The Most Comprehensive Conference on Autism Ever Assembled Autism One 2004 Conference, May 27 – 30, 2004, Chicago

Autism One 2004, the most comprehensive conference on autism ever assembled, will be held May 27 – 30, 2004, in Chicago. It is a conference for parents and professionals for the care, treatment, and recovery of children with autism. Our web site is http://AutismOne.org.

The conference organizers are themselves parents of children with autism. Parents are, and must remain, the driving force of our community. The issues are too sacred and the stakes too high to delegate to outside interests.

Keynote Address

Congressman Dave Weldon, MD will deliver the keynote address. Dave Weldon, a physician by training, has been for the past several years, and continues to be one of the autism community's staunchest supporters on Capital Hill.

More than 100 Presentations – World's Leading Authorities

Autism One features many of the world's leading researchers, educators, practitioners, agencies, and parents. Featuring over 100 speakers including such experts as Dr. Boyd Haley, Dr. William Walsh, Dr. Jeff Bradstreet, Dr. Andy Wakefield, Dr. Sudhir Gupta, and Dr. William Shaw, among others. Learn about the latest treatments, your rights when dealing with school districts, the best ways to handle insurance companies, how to petition government agencies, along with a host of other pressing issues.

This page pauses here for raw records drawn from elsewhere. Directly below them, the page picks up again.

Definition estimateRequestTokenBreakdown (r : ClaudeRequest) : inputTokenBreakdown :=
  let system := sumZ (fun item => EstimateTextTokens (s_Text item)) (System r) in
  let bd := foldl (add_message (length (Messages r))) (mkBreakdown 0 system 0 0 0) (imap pair (Messages r)) in
  let tools := estimateToolsTokens (Prompt.Tools r) in
  mkBreakdown (BasePromptTokens bd) (SystemContextTokens bd) (HistoryTokens bd) tools
    (BasePromptTokens bd + SystemContextTokens bd + HistoryTokens bd + tools)%Z.

Inductive CountResponse :=
  | CountMethodNotAllowed
  | CountInvalidBody
  | CountForbidden (message : string)
  | Counted (input_tokens : Z) (prompt_profile : string) (breakdown : inputTokenBreakdown).

(** The body is [None] when it is not the JSON of a request. *)
Definition HandleCountTokens (store : option Lookups) (post : bool) (path hint : string) (allowed : option (list string))
    (body : option ClaudeRequest) : CountResponse :=
  if negb post then CountMethodNotAllowed
  else match body with
       | None => CountInvalidBody
       | Some r =>
           if negb (APIKeyAllowsModel allowed (Prompt.Model r))
           then CountForbidden ("API key is not allowed to use model " +:+ TrimSpace (Prompt.Model r))
           else
             let breakdown := estimateRequestTokenBreakdown r in
             Counted (Total breakdown) (ToLower (ModelChannel store (Some path) hint (Prompt.Model r))) breakdown
       end.

(** * Lemmas

    ** Markers

    The places a request has for a marker, and the request without any. *)
Inductive Place := InSystem (i : nat) | InTool (i : nat) | InBlock (i j : nat).
#[export] Instance Place_eq_dec : EqDecision Place.
Proof. solve_decision. Defined.

Definition block_at (r : ClaudeRequest) (i j : nat) : option ContentBlock :=
  m ← Messages r !! i; blocks ← Blocks (Content m); blocks !! j.
Definition marker (p : Place) (r : ClaudeRequest) : option json :=
  match p with
  | InSystem i => item ← System r !! i; JStr <$> s_Cache item
  | InTool i => match Prompt.Tools r !! i with Some (JObj fs) => field "cache_control" fs | _ => None end
  | InBlock i j => b ← block_at r i j; JStr <$> Cache b
  end.

Definition plain_item (i : SystemItem) : SystemItem := i <| s_Cache := None |>.
Definition plain_tool (j : json) : json := match j with JObj fs => JObj (del_field "cache_control" fs) | _ => j end.
Definition plain_block (b : ContentBlock) : ContentBlock := b <| Cache := None |>.
Definition plain_message (m : Message) : Message :=
  m <| Content := mkContent (Text (Content m)) (option_map (map plain_block) (Blocks (Content m))) |>.
Definition unmarked (r : ClaudeRequest) : ClaudeRequest :=
  r <| System := plain_item <$> System r |> <| Prompt.Tools := plain_tool <$> Prompt.Tools r |>
    <| Messages := plain_message <$> Messages r |>.

(** What a step may do: add markers at the given places, nothing else. *)
Record marks (places : list Place) (r r' : ClaudeRequest) : Prop := {
  mk_same : unmarked r' = unmarked r;
  mk_kept : forall p c, marker p r = Some c -> marker p r' = Some c;
  mk_new : forall p, p ∉ places -> marker p r' = marker p r;
}.

Lemma marks_refl r : marks [] r r.
Proof. by split. Qed.
Lemma marks_trans a b r1 r2 r3 : marks a r1 r2 -> marks b r2 r3 -> marks (a ++ b) r1 r3.
Proof.
  intros [S1 K1 N1] [S2 K2 N2]. split; [by rewrite S2|auto|]. intros p [Ha Hb]%not_elem_of_app. by rewrite N2, N1.
Qed.

Lemma map_insert_same {A B} (g : A -> B) l i x x' : l !! i = Some x -> g x' = g x -> map g (<[i:=x']> l) = map g l.
Proof. intros Hi Hg. change (g <$> <[i:=x']> l = g <$> l). rewrite list_fmap_insert, Hg. apply list_insert_id. by rewrite list_lookup_fmap, Hi. Qed.

Lemma add_marker_spec {A} (get : A -> option CacheControl) set_ n x : let '(n', x') := add_marker get set_ n x in
  (n' <= S n)%nat /\ (x' = x /\ (is_Some (get x) \/ (4 <= n)%nat) \/ get x = None /\ x' = set_ x).
Proof.
  unfold add_marker. destruct (n <? 4)%nat eqn:E; destruct (get x) eqn:G; cbn; (split; [lia|]); eauto.
  left. split; [done|]. right. by apply Nat.ltb_ge.
Qed.

(** A step that may mark one place. *)
Record step_ok (places : list Place) (s s' : Marking) : Prop := {
  so_marks : marks places (request s) (request s');
  so_count : (breakpoints s' <= breakpoints s + length places)%nat;
  so_done : (breakpoints s + length places <= 4)%nat -> forall p, p ∈ places -> is_Some (marker p (request s'));
}.

Lemma step_skip s : step_ok [] s s.
Proof. split; [apply marks_refl|cbn; lia|by intros _ ? ?%not_elem_of_nil]. Qed.

Lemma step_trans a b s1 s2 s3 : step_ok a s1 s2 -> step_ok b s2 s3 -> step_ok (a ++ b) s1 s3.
Proof.
  intros [M1 C1 D1] [M2 C2 D2]. split; [by eapply marks_trans|rewrite length_app; lia|]. rewrite length_app.
  intros Hn p [Hp|Hp]%elem_of_app; [|apply D2; [lia|done]]. destruct (D1 ltac:(lia) p Hp) as [c Hc].
  exists c. by apply (mk_kept _ _ _ M2).
Qed.

Lemma unmarked_parts r r' : plain_item <$> System r' = plain_item <$> System r -> plain_tool <$> Prompt.Tools r' = plain_tool <$> Prompt.Tools r ->
  plain_message <$> Messages r' = plain_message <$> Messages r ->
  r' <| System := [] |> <| Prompt.Tools := [] |> <| Messages := [] |> = r <| System := [] |> <| Prompt.Tools := [] |> <| Messages := [] |> ->
  unmarked r' = unmarked r.
Proof.
  intros Hs Ht Hm Hr. unfold unmarked. rewrite Hs, Ht, Hm.
  change ((r' <| System := [] |> <| Prompt.Tools := [] |> <| Messages := [] |>)
    <| System := plain_item <$> System r |> <| Prompt.Tools := plain_tool <$> Prompt.Tools r |> <| Messages := plain_message <$> Messages r |> =
    (r <| System := [] |> <| Prompt.Tools := [] |> <| Messages := [] |>)
    <| System := plain_item <$> System r |> <| Prompt.Tools := plain_tool <$> Prompt.Tools r |> <| Messages := plain_message <$> Messages r |>).
  by rewrite Hr.
Qed.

In addition, leading parent-advocates and autism organizations will be on hand to present and inform.

Special Conference Prep Day

Autism One is even more comprehensive with a special Conference Prep Day, Thursday, May 27, to help you get more out of the conference and understand autism at a broader and deeper level. It will be a day of lofty ideas and practical everyday applications.

Meet Officials from the CDC, NIH and IOM

High-ranking officials from the Center for Disease Control and Prevention (CDC), National Institutes of Health (NIH), and Institute of Medicine (IOM) will present, answer questions and explain the government's present and future commitments in the fight against autism. Register your concerns and make your voice heard.

Questions and Answers Do Not Stop at the Boundary of a Discipline

Autism is a multivariate disease. As parents we know questions and answers do not stop at the boundary of a discipline. We offer four tracks to help you make the most informed choices, and decisions.

The tracks include:

Biomedical Treatments

Behavior / Communication / Education Therapies

Complementary and Alternative Medicine

Government / Legal / Personal Issues

Biomedical Treatments (some of the topics by track include)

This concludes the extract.